Non-Derivative Transactions

Date Security Code Shares Price A/D Holdings After Ownership
2014-02-21 Common Stock C 8154927 Acquired 11999586 Direct

Footnotes

F1: This Form 4 is being filed with respect to an aggregate of 11,999,586 shares of the Issuer's common stock, par value $0.125 per share (the "Common Stock") directly owned by OCM PE Holdings, L.P. ("PE Holdings"). PE Holdings received 8,154,927 shares of Common Stock pursuant to the February 21, 2014 amendment to the Issuer's Articles of Incorporation which resulted in 1000 shares of the Issuer's Class A Preferred Stock becoming immediately convertible and automatically converted into the Common Stock. This Form 4 is being filed by (i) PE Holdings.

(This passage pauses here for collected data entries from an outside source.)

Lemma preserves_ret (a : A) : preserves P (mret a : M S E A).
Proof. intros s Hs. done. Qed.
Lemma preserves_lift (m : outcome E A) : preserves P (lift m : M S E A).
Proof. intros s Hs. done. Qed.
Lemma preserves_throw (e : E) : preserves P (throw e : M S E A).
Proof. intros s Hs. done. Qed.
Lemma preserves_reads (f : S -> outcome E A) : preserves P (reads f).
Proof. intros s Hs. done. Qed.
Lemma preserves_gets (f : S -> A) : preserves P (gets (E:=E) f).
Proof. intros s Hs. done. Qed.
Lemma preserves_get : preserves P (get (E:=E)).
Proof. intros s Hs. done. Qed.
Lemma preserves_modify (f : S -> S) :
  (forall s, P s -> P (f s)) -> preserves P (modify (E:=E) f).
Proof. intros Hf s Hs. apply Hf, Hs. Qed.
Lemma preserves_bind (m : M S E A) (k : A -> M S E B) :
  preserves P m -> (forall a, preserves P (k a)) -> preserves P (m ≫= k).
Proof.
  intros Hm Hk s Hs. specialize (Hm s Hs). rewrite M_bind_eq.
  destruct (m s) as [[a|e|] s1]; simpl in *; [|done|done]. by apply Hk.
Qed.
Lemma preserves_map_err {F} (f : E -> F) (m : M S E A) :
  preserves P m -> preserves P (map_err_M f m).
Proof.
  intros Hm s Hs. specialize (Hm s Hs). unfold map_err_M.
  by destruct (m s) as [r s1].
Qed.
End preserves.

Create HintDb pres.
#[export] Hint Resolve preserves_ret preserves_lift preserves_throw preserves_reads
  preserves_gets preserves_get preserves_map_err : pres.

(** Walk through the binds of a computation whose leaves are in [pres]. *)
Ltac solve_preserves :=
  repeat first
    [ progress intros
    | apply preserves_bind
    | solve [eauto with pres]
    | case_match ].

(** Run the first statement of a computation in the goal. *)
Ltac M_step :=
  rewrite M_bind_eq;
  unfold lift, reads, gets, get, throw, modify, put, mret, M_ret, outcome_ret, expect;
  cbv beta iota.

(** Inversion of a successful or failed monadic computation in hypothesis. *)
Ltac inv_M :=
  repeat match goal with
    | H : (_ ≫= _) = Ok _ |- _ => apply bind_Ok in H as (? & ? & ?)
    | H : (_ ≫= _) _ = (Ok _, _) |- _ => apply M_bind_Ok in H as (? & ? & ? & ?)
    | H : map_err _ _ = Ok _ |- _ => apply map_err_Ok in H
    | H : ok_or _ _ = Ok _ |- _ => apply ok_or_Ok in H
    | H : expect _ = Ok _ |- _ => apply expect_Ok in H
    | H : lift _ _ = (_, _) |- _ => unfold lift in H
    | H : reads _ _ = (_, _) |- _ => unfold reads in H
    | H : gets _ _ = (_, _) |- _ => unfold gets in H
    | H : modify _ _ = (_, _) |- _ => unfold modify in H
    | H : mret _ _ = (_, _) |- _ => unfold mret, M_ret in H
    | H : throw _ _ = (_, _) |- _ => unfold throw, lift in H
    | H : mret _ = Ok _ |- _ => unfold mret, outcome_ret in H
    | H : (_, _) = (_, _) |- _ => injection H as H; try subst
    | H : Ok _ = Ok _ |- _ => injection H as H; try subst
    | H : Ok _ = Err _ |- _ => discriminate H
    | H : Err _ = Ok _ |- _ => discriminate H
    | H : Panic = Ok _ |- _ => discriminate H
    end.

(** ** List operations of [Vec] and [VecDeque]

    [vec_set] is [v[i] = x], which panics out of range; [vec_pop] drops the
    last element and [vec_remove i] removes by index. *)

Definition vec_set {A} (i : nat) (x : A) (v : list A) : option (list A) :=
  match v !! i with Some _ => Some (<[i:=x]> v) | None => None end.

Definition vec_pop {A} (v : list A) : list A := take (length v - 1) v.

(** [iter().position(p)]. *)
Definition position {A} (p : A -> bool) (v : list A) : option nat :=
  fst <$> list_find (fun a => Is_true (p a)) v.

Lemma vec_pop_length {A} (v : list A) : length (vec_pop v) = (length v - 1)%nat.
Proof. unfold vec_pop. rewrite length_take. lia. Qed.

Lemma position_Some {A} (p : A -> bool) v i :
  position p v = Some i <->
  exists x, v !! i = Some x /\ p x = true /\
            forall j y, v !! j = Some y -> (j < i)%nat -> p y = false.
Proof.
  unfold position. rewrite fmap_Some. split.
  - intros ([j x] & (Hx & Hp & Hlt)%list_find_Some & ->). exists x. simpl.
    split; [done|]. split; [by destruct (p x)|].
    intros j' y Hy Hj. specialize (Hlt j' y Hy Hj).
    by destruct (p y).
  - intros (x & Hx & Hp & Hlt). exists (i, x). split; [|done].
    apply list_find_Some. split_and!; [done|by rewrite Hp|].
    intros j y Hy Hj. rewrite (Hlt j y Hy Hj). intros [].
Qed.

Lemma position_None {A} (p : A -> bool) v :
  position p v = None <-> forall x, x ∈ v -> p x = false.
Proof.
  unfold position. rewrite fmap_None, list_find_None, Forall_forall.
  split; intros H x Hx; specialize (H x Hx); destruct (p x); try done; by intros [].
Qed.

Lemma length_delete_le {A} (l : list A) i : (length (delete i l) <= length l)%nat.
Proof.
  rewrite delete_take_drop, length_app, length_take, length_drop. lia.
Qed.

(** ** [sort_by_key], a stable sort *)

Section sort_by_key.
Context {A : Type} (key : A -> Z).

Fixpoint insert_by (x : A) (l : list A) : list A :=
  match l with
  | [] => [x]
  | y :: l => if key x <=? key y then x :: y :: l else y :: insert_by x l
  end.
Definition sort_by_key (l : list A) : list A := foldr insert_by [] l.

(** Increasing in the key. *)
Fixpoint increasing (l : list A) : Prop :=
  match l with
  | x :: (y :: _) as l => key x <= key y /\ increasing l
  | _ => True
  end.

Lemma insert_by_perm x l : insert_by x l ≡ₚ x :: l.
Proof.
  induction l as [|y l IH]; cbn; [done|]. destruct (_ <=? _); [done|].
  rewrite IH. apply Permutation_swap.
Qed.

F2: This Form 4 is also being filed by (ii) Oaktree Fund GP, LLC, a Delaware limited liability company ("PE GP"), solely in its capacity as the general partner of PE Holdings; (iii) Oaktree Fund GP I, L.P., a Delaware limited partnership ("GP I"), solely in its capacity as the managing member of PE GP; and (iv) Oaktree Capital I, L.P., a Delaware limited partnership ("Capital I"), solely in its capacity as the general partner of GP I.

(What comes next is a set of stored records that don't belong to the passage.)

(** A search over a non-empty range never panics; it fails only if a step does
    or if the versions reported are not monotone. *)
Lemma consume_spec s :
  J [] s -> exists g, ProofGuide_new mode pos n = Ok g /\
  match consume from_InvalidState step g s with
  | (Ok res, s') => exists tr, J tr s' /\ search_result pos n mode tr res
  | (Err e, s') => (exists x g s tr g' s', J tr s /\ step x (g, s) = (Err e, (g', s'))) \/
                   (e = from_InvalidState MkInvalidState /\
                    exists tr, J tr s' /\ ~ monotone_trace tr)
  | (Panic, _) => False
  end.
Proof.
  intros HJ. destruct (ProofGuide_new_polls pos n mode Hpos Hn) as (g & Hg & Hgp & Hgn & m & Hpolls & Hm).
  exists g. split; [done|]. unfold consume. rewrite M_bind_eq. unfold with_local.
  destruct (consume_loop from_InvalidState step CONSUME_FUEL (g, s)) as [r [g' s']] eqn:Hrun.
  set (J' := fun tr s => J tr s /\ NoDup tr.*1 /\ Forall (fun p => pos <= p.1 < n) tr).
  pose proof (consume_loop_spec from_InvalidState step pos n mode J' Hpos Hn) as Hspec.
  assert (forall x g s r g' s' tr, pos <= x < n -> J' tr s -> x ∉ tr.*1 -> step x (g, s) = (r, (g', s')) ->
    r <> Panic /\ (r = Ok tt -> exists c, g' = ProofGuide_insert x c g /\ J' (tr ++ [(x, c)]) s')) as Hstep'.
  { intros x g0 s0 r0 g1 s1 tr Hx (HJ0 & Hnd & Hrg) Hfresh Hrun0.
    destruct (Hstep x g0 s0 r0 g1 s1 tr Hx HJ0 Hfresh Hrun0) as [Hnp Hok]. split; [done|].
    intros ->. destruct (Hok eq_refl) as (c & -> & HJ1). exists c. split; [done|].
    split; [done|]. rewrite fmap_app, NoDup_app, Forall_app. split_and!; [done| |by apply NoDup_singleton|done|by constructor].
    intros y Hy ->%list_elem_of_singleton. done. }
  specialize (Hspec Hstep').
  specialize (Hspec CONSUME_FUEL g s [] m r g' s' Hgp Hgn Hpolls).
  specialize (Hspec ltac:(by split; [done|split; [apply NoDup_nil_2|constructor]]) Hm Hrun).
  destruct r as [res|e|]; cbn; [| |done].
  - destruct Hspec as (Hp' & Hn' & Hres & tr & Hfin & HJt & Hnd & Hrg). exists tr. split; [done|].
    rewrite <- Hp', <- Hn' in *. by eapply finished_result.
  - destruct Hspec as [(x & g0 & s0 & tr & g1 & s1 & (HJ0 & _) & Hx)|(-> & tr & (HJt & Hnd & _) & Hm')].
    + left. by exists x, g0, s0, tr, g1, s1.
    + right. split; [done|]. exists tr. split; [done|]. by apply Hm'.
Qed.
End consume_spec.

F3: This Form 4 is also being filed by (v) OCM Holdings I, LLC, a Delaware limited liability company ("Holdings I"), solely in its capacity as the general partner of Capital I; (vi) Oaktree Holdings, LLC, a Delaware limited liability company ("Holdings LLC"), solely in its capacity as the managing member of Holdings I; and (vii) Oaktree Capital Group, LLC, a Delaware limited liability company ("OCG"), solely in its capacity as the managing member of Holdings LLC.

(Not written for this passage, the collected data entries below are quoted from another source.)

(* ===== verification/KtLog.v ===== *)
(** * KtLog: the log tree (rust/keytrans/src/log.rs)

    Module [math] navigates the tree by node ids; [SimpleRootCalculator] hashes
    subtrees together from left to right; [evaluate_batch_proof] and
    [verify_consistency_proof] check the two kinds of proofs.  The tree they
    are about and their theorems are in KtMerkle and KtLogProofs. *)

From S2P Require Import Prelude Types Primitives KtTree.
Open Scope string_scope.
Open Scope list_scope.
Open Scope Z_scope.

Abbreviation Hash := (array 32).

(** [log::Error]; the displayed text is [LogError_display]. *)
Inductive LogError :=
| EmptyChain
| MalformedChain
| InvalidInput (what : string)
| MalformedLogProof
| ProofMismatch (what : string)
| Unexpected (what : string).

Definition LogError_display (e : LogError) : string :=
  match e with
  | EmptyChain => "Empty chain"
  | MalformedChain => "Malformed chain"
  | InvalidInput s => "Invalid input: " +:+ s
  | MalformedLogProof => "Malformed proof"
  | ProofMismatch s => "Proof mismatch: " +:+ s
  | Unexpected s => "Unexpected error: " +:+ s
  end%string.

(** ** Navigation *)

Module math.
Section math.
Context {E : Type}.

(** The number of nodes of a tree with [n] leaves. *)
Definition node_width (n : Z) : outcome E Z :=
  if n =? 0 then Ok 0 else m ← u64_sub n 1; m ← u64_mul 2 m; u64_add m 1.

Definition root (n : Z) : outcome E Z :=
  w ← node_width n; b ← u64_shl 1 (log2 w); u64_sub b 1.

Definition left (x : Z) : outcome E Z := left_step x.

(** [while r >= w]: each step is one level down. *)
Fixpoint down_left (fuel : nat) (r w : Z) : outcome E Z :=
  if w <=? r then
    match fuel with
    | O => Panic
    | S fuel => r ← left r; down_left fuel r w
    end
  else Ok r.
Definition right (x n : Z) : outcome E Z :=
  r ← right_step x; w ← node_width n; down_left 64 r w.

Fixpoint up (fuel : nat) (p w : Z) : outcome E Z :=
  if w <=? p then
    match fuel with
    | O => Panic
    | S fuel => p ← parent_step p; up fuel p w
    end
  else Ok p.
Definition parent (x n : Z) : outcome E Z :=
  r ← root n;
  if x =? r then Panic
  else w ← node_width n; p ← parent_step x; up 64 p w.

Definition sibling (x n : Z) : outcome E Z :=
  p ← parent x n; if x <? p then right p n else left p.

Definition is_full_subtree (x n : Z) : outcome E bool :=
  m ← u64_sub n 1; rightmost ← u64_mul 2 m;
  b ← u64_shl 1 (Z.of_nat (level x)); e ← u64_add x b; expected ← u64_sub e 1;
  Ok (expected <=? rightmost).

(** The iterator; [level] decreases with each item. *)
Fixpoint full_subtrees_from (fuel : nat) (x n : Z) : outcome E (list Z) :=
  full ← is_full_subtree x n;
  if full : bool then Ok [x]
  else match fuel with
       | O => Panic
       | S fuel =>
           next_x ← right x n; l ← left x;
           rest ← full_subtrees_from fuel next_x n; Ok (l :: rest)
       end.
Definition full_subtrees (x n : Z) : outcome E (list Z) := full_subtrees_from 64 x n.

(** The values a call pushes onto [output]; each call at least halves [n]
    rounded up to a power of two. *)
Fixpoint sub_proof_impl (fuel : nat) (m n : Z) (b : bool) : outcome E (list Z) :=
  if m =? n then
    if b then Ok [] else r ← root m; Ok [r]
  else match fuel with
       | O => Panic
       | S fuel =>
           k ← u64_shl 1 (log2 n);
           let k := if k =? n then k / 2 else k in
           if m <=? k then
             out ← sub_proof_impl fuel m k b;
             r ← root n; r ← right r n; Ok (out ++ [r])
           else
             r ← root n; l ← left r;
             m' ← u64_sub m k; n' ← u64_sub n k;
             out ← sub_proof_impl fuel m' n' false;
             out ← mapM (fun x => d ← u64_mul 2 k; u64_add x d) out;
             Ok (l :: out)
       end.
Definition consistency_proof (m n : Z) : outcome E (list Z) := sub_proof_impl 65 m n true.

(** One pass over a level: [while nodes.len() > 1]; returns what is left of
    [nodes], the next level and the output. *)
Fixpoint combine_level (nodes : list Z) (n : Z) (next_level out : list Z)
  : outcome E (list Z * list Z * list Z) :=
  match nodes with
  | x :: (y :: rest) as tail =>
      p ← parent x n;
      r ← right p n;
      if r =? y then combine_level rest n (next_level ++ [p]) out
      else s ← sibling x n; combine_level tail n (next_level ++ [p]) (out ++ [s])
  | _ => Ok (nodes, next_level, out)
  end.

Definition last_node (nodes : list Z) (n : Z) (next_level out : list Z)
  : outcome E (list Z * list Z) :=
  match nodes with
  | [x] =>
      keep ← (match next_level with
              | [] => Ok false
              | first :: _ => p ← parent x n; Ok (level first <? level p)%nat
              end);
      if keep : bool then Ok (next_level ++ [x], out)
      else s ← sibling x n; p ← parent x n; Ok (next_level ++ [p], out ++ [s])
  | _ => Ok (next_level, out)
  end.

Definition is_root (nodes : list Z) (root : Z) : bool :=
  match nodes with [x] => x =? root | _ => false end.

(** Every pass but the last moves the nodes at least one level up. *)
Fixpoint copath_levels (fuel : nat) (nodes : list Z) (root n : Z) (out : list Z)
  : outcome E (list Z) :=
  if is_root nodes root then Ok out
  else match fuel with
       | O => Panic
       | S fuel =>
           '(nodes, next_level, out) ← combine_level nodes n [] out;
           '(next_level, out) ← last_node nodes n next_level out;
           copath_levels fuel next_level root n out
       end.

Definition batch_copath (leaves : list Z) (n : Z) : outcome E (list Z) :=
  current_level ← mapM (u64_mul 2) leaves;
  let current_level := sort_by_key id current_level in
  root ← root n;
  out ← copath_levels 65 current_level root n [];
  Ok (sort_by_key id out).
End math.
End math.

Example math_root : @math.root unit 5 = Ok 7. Proof. vm_compute. done. Qed.
Example math_right : @math.right unit 7 8 = Ok 11. Proof. vm_compute. done. Qed.
Example math_parent : @math.parent unit 5 4 = Ok 3. Proof. vm_compute. done. Qed.
Example math_sibling : @math.sibling unit 9 8 = Ok 13. Proof. vm_compute. done. Qed.
Example math_subtrees : @math.full_subtrees unit 7 6 = Ok [3; 9]. Proof. vm_compute. done. Qed.
Example math_copath : @math.batch_copath unit [0; 2; 3; 4] 8 = Ok [2; 10; 13].
Proof. vm_compute. done. Qed.
Example math_copath_2 : @math.batch_copath unit [0; 2; 3] 8 = Ok [2; 11].
Proof. vm_compute. done. Qed.
Example math_consistency : @math.consistency_proof unit 6 8 = Ok [3; 9; 13].
Proof. vm_compute. done. Qed.

(** ** Hashing *)

(** [interior] is false for leaves only. *)
Record NodeData := mkNodeData { interior : bool; nd_value : Hash }.

#[export] Instance NodeData_eq_dec : EqDecision NodeData.
Proof. solve_decision. Defined.

Definition marshal (nd : NodeData) : bytes :=
  (if interior nd then Byte.x01 else Byte.x00) :: arr (nd_value nd).

(** [SimpleRootCalculator { chain }]. *)
Abbreviation Chain := (list (option NodeData)).

Section calculator.
Context `{Sha256}.

Definition tree_hash (l r : NodeData) : NodeData := mkNodeData true (sha256 (marshal l ++ marshal r)).

(** The [while let] loop of [insert]; it ends at the latest at the end of the
    chain. *)
Fixpoint merge_up (fuel : nat) (chain : Chain) (i : nat) (acc : NodeData) : Chain * nat * NodeData :=
  match fuel, chain !! i with
  | S fuel, Some (Some nd) => merge_up fuel (<[i:=None]> chain) (S i) (tree_hash nd acc)
  | _, _ => (chain, i, acc)
  end.

Definition calc_insert (level : nat) (value : Hash) (chain : Chain) : Chain :=
  let chain := chain ++ replicate (level + 1 - length chain) None in
  let acc := mkNodeData (negb (level =? 0)%nat) value in
  let '(chain, i, acc) := merge_up (S (length chain)) chain level acc in
  if (i =? length chain)%nat then chain ++ [Some acc] else <[i:=Some acc]> chain.

Fixpoint first_some (chain : Chain) : option (NodeData * Chain) :=
  match chain with
  | [] => None
  | Some nd :: rest => Some (nd, rest)
  | None :: rest => first_some rest
  end.

Definition fold_rest (acc : NodeData) (rest : Chain) : NodeData :=
  fold_left (fun acc nd => match nd with Some nd => tree_hash nd acc | None => acc end) rest acc.

Definition calc_root (chain : Chain) : outcome LogError Hash :=
  match chain with
  | [] => Err EmptyChain
  | _ => '(root, rest) ← ok_or MalformedChain (first_some chain); Ok (nd_value (fold_rest root rest))
  end.

(** ** Proofs *)

Fixpoint strictly_sorted (x : list Z) : bool :=
  match x with
  | a :: (b :: _) as x => (a <? b) && strictly_sorted x
  | _ => true
  end.

(** The three [while] loops; an index and its value, an id and its proof
    element, are paired. *)
Fixpoint insert_merged (fuel : nat) (xs : list (Z * Hash)) (cs : list (Z * Hash)) (calc : Chain) : Chain :=
  match fuel with
  | O => calc
  | S fuel =>
      match xs, cs with
      | [], [] => calc
      | (x, v) :: xs', [] => insert_merged fuel xs' cs (calc_insert 0 v calc)
      | [], (c, p) :: cs' => insert_merged fuel xs cs' (calc_insert (level c) p calc)
      | (x, v) :: xs', (c, p) :: cs' =>
          if 2 * x <? c then insert_merged fuel xs' cs (calc_insert 0 v calc)
          else insert_merged fuel xs cs' (calc_insert (level c) p calc)
      end
  end.

Definition evaluate_batch_proof (x : list Z) (n : Z) (values proof : list Hash) : outcome LogError Hash :=
  if negb (length x =? length values)%nat
  then Err (InvalidInput "expected same number of indices and values")
  else if negb (strictly_sorted x) then Err (InvalidInput "input entries must be in sorted order")
  else
    last ← ok_or (InvalidInput "can not evaluate empty batch inclusion proof") (list.last x);
    if n <=? last then Err (InvalidInput "leaf ids can not be larger than tree size")
    else
      copath ← math.batch_copath x n;
      if negb (length proof =? length copath)%nat then Err MalformedLogProof
      else calc_root (insert_merged (length x + length copath) (zip x values) (zip copath proof) []).

Definition insert_all (l : list (Z * Hash)) (calc : Chain) : Chain :=
  fold_left (fun calc p => calc_insert (level p.1) p.2 calc) l calc.

(** The [for] loop over the path: ids and proof elements are indexed together. *)
Fixpoint insert_path (path ids : list Z) (proof : list Hash) (calc : Chain) : outcome LogError Chain :=
  match path with
  | [] => Ok calc
  | elem :: path =>
      match ids, proof with
      | id :: ids, p :: proof =>
          if negb (id =? elem) then Err (Unexpected "id does not match path")
          else insert_path path ids proof (calc_insert (level elem) p calc)
      | _, _ => Panic
      end
  end.

Definition verify_consistency_proof (m n : Z) (proof : list Hash) (m_root n_root : Hash)
  : outcome LogError unit :=
  if (m =? 0) || (n <=? m) then Err (InvalidInput "m must be within [0, n)")
  else
    ids ← math.consistency_proof m n;
    if negb (length proof =? length ids)%nat then Err MalformedLogProof
    else
      r ← math.root m;
      path ← math.full_subtrees r m;
      '(i, calc) ←
        (if (length path =? 1)%nat then Ok (O, calc_insert (level r) m_root [])
         else
           calc ← insert_path path ids proof [];
           first ← calc_root calc;
           if bool_decide (m_root = first) then Ok (length path, calc)
           else Err (ProofMismatch "first root does not match proof"));
      let calc := insert_all (zip (drop i ids) (drop i proof)) calc in
      match calc_root calc with
      | Ok root => if bool_decide (n_root = root) then Ok tt
                   else Err (ProofMismatch "second root does not match proof")
      | Err e => Err e
      | Panic => Panic
      end.
End calculator.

F4: This Form 4 is also being filed by (viii) Oaktree Capital Group Holdings GP, LLC, a Delaware limited liability company ("OCGH GP" and together with PE Holdings, PE GP, GP I, Capital I, Holdings I, Holdings and OCG, collectively, the "Reporting Persons", and each individually, a "Reporting Person"), solely in its capacity as the manager of Oaktree Capital Group, LLC.

F5: Information with respect to each Reporting Person is given solely by such Reporting Person, and no such Reporting Person has responsibility for the accuracy or completeness of information supplied by another Reporting Person. Each Reporting Person, other than PE Holdings with respect to its direct holdings, disclaims beneficial ownership of the securities reported herein except to the extent of their respective pecuniary interest therein and the filing of this Form 4 shall not be construed as an admission that any such Reporting Person is the beneficial owner of any securities covered by this Form 4.

F6: OCGH GP is a limited liability company managed by an executive committee, the members of which are Howard S. Marks, Bruce A. Karsh, Sheldon M. Stone, Larry W. Keele, Stephen A. Kaplan, John B. Frank, David M. Kirchheimer and Kevin L. Clayton (each, an "OCGH GP Member" and collectively, the "OCGH GP Members"). In such capacity, the OCGH GP Members may be deemed indirect beneficial owners of the securities reported herein. Except to the extent of their respective pecuniary interest, each OCGH GP Member disclaims beneficial ownership of the securities reported herein and the filing of this Form 4 shall not be construed as an admission that any such person is the beneficial owner of any securities covered by this Form 4.